(* ===== verification/BlockStore.v ===== *)
(** * The buffer cache as a store of blocks

    [store] is what a client of the cache may know: the current content of every
    block of a device, the blocks whose content the disk does not have yet, the
    references held by others (pins), the blocks this process has locked, and
    how many buffers are free.  [stored] relates it to the kernel state, and the
    lemmas give each operation of kernel/bio.c its meaning on the store. *)

From S2P Require Import Prelude Machine Kstate Logic Sched Bio BioSpec.

Record store := mkStore {
  st_view : gmap Z (list Z);         (* current content of each block *)
  st_dirty : gset Z;                 (* blocks changed but not written *)
  st_refs : Z → Z;                   (* references other than our locks *)
  st_held : gmap Z nat;              (* blocks we have locked, with their buffers *)
  st_free : nat;                     (* buffers without a reference *)
}.
#[global] Instance eta_store : Settable store := fun t =>
  mkStore (st_view t) (st_dirty t) (st_refs t) (st_held t) (st_free t).

Definition holds (t : store) (b : Z) : Z := match st_held t !! b with Some _ => 1 | None => 0 end.

(** What the buffer [x] at index [i] says about its block. *)
Record entry_ok (pid : Z) (t : store) (i : nat) (x : buf) : Prop := {
  entry_data : b_valid x ≠ 0 → st_view t !! b_blockno x = Some (b_data x);
  entry_refs : b_refcnt x = st_refs t (b_blockno x) + holds t (b_blockno x);
  entry_lock :
    match st_held t !! b_blockno x with
    | Some j => j = i ∧ b_lock x = mkSleeplock 1 pid ∧ b_valid x ≠ 0
    | None => sl_locked (b_lock x) = 0
    end;
  entry_dirty : b_blockno x ∈ st_dirty t → b_valid x ≠ 0;
}.

Definition unreferenced (C : list buf) : nat := length (filter (λ x, b_refcnt x = 0) C).

Record bufs_store (dev pid : Z) (C : list buf) (t : store) : Prop := {
  bs_unique : ∀ i j x y, C !! i = Some x → C !! j = Some y →
    b_dev x = dev → b_dev y = dev → b_blockno x = b_blockno y → i = j;
  bs_entry : ∀ i x, C !! i = Some x → b_dev x = dev → entry_ok pid t i x;
  bs_cached : ∀ b, 0 < st_refs t b ∨ is_Some (st_held t !! b) →
    ∃ i x, C !! i = Some x ∧ b_dev x = dev ∧ b_blockno x = b;
  bs_refs : ∀ b, 0 ≤ st_refs t b < 2 ^ 31;
  bs_idle : ∀ i x, C !! i = Some x → b_refcnt x = 0 → sl_locked (b_lock x) = 0;
  bs_dirty : ∀ b, b ∈ st_dirty t → 0 < st_refs t b ∨ is_Some (st_held t !! b);
  bs_free : st_free t = unreferenced C;
}.

(** The kernel state holds the store [t] of device [dev], as seen by the process
    [pid]; blocks that are not dirty are on the disk. *)
Record stored (dev pid : Z) (t : store) (s : kstate) : Prop := {
  sd_quiet : quiet pid s;
  sd_bufs : ∃ C, cache (k_bufs s) C ∧ bufs_store dev pid C t;
  sd_clean : ∀ b, b ∉ st_dirty t → k_disk s !! b = st_view t !! b;
  sd_disk : ∀ b, b ∈ st_dirty t → is_Some (k_disk s !! b);
}.

(** ** Counting free buffers *)

Definition is_zero (r : Z) : nat := if decide (r = 0) then 1%nat else 0%nat.

Lemma unreferenced_insert C i x y :
  C !! i = Some x →
  (unreferenced (<[i := y]> C) + is_zero (b_refcnt x) =
   unreferenced C + is_zero (b_refcnt y))%nat.
Proof.
  unfold unreferenced, is_zero. revert i; induction C as [|z C IH]; intros [|i] Hx; simplify_eq/=.
  - rewrite !filter_cons. repeat case_decide; simpl; lia.
  - rewrite !filter_cons. specialize (IH _ Hx). repeat case_decide; simpl; lia.
Qed.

**********

Your task: What is wanted is an exact repetition of the lines from the one with "sd_disk : ∀" through the last line of the material above, both ends included.

Answer box:
  sd_disk : ∀ b, b ∈ st_dirty t → is_Some (k_disk s !! b);
}.

(** ** Counting free buffers *)

Definition is_zero (r : Z) : nat := if decide (r = 0) then 1%nat else 0%nat.

Lemma unreferenced_insert C i x y :
  C !! i = Some x →
  (unreferenced (<[i := y]> C) + is_zero (b_refcnt x) =
   unreferenced C + is_zero (b_refcnt y))%nat.
Proof.
  unfold unreferenced, is_zero. revert i; induction C as [|z C IH]; intros [|i] Hx; simplify_eq/=.
  - rewrite !filter_cons. repeat case_decide; simpl; lia.
  - rewrite !filter_cons. specialize (IH _ Hx). repeat case_decide; simpl; lia.
Qed.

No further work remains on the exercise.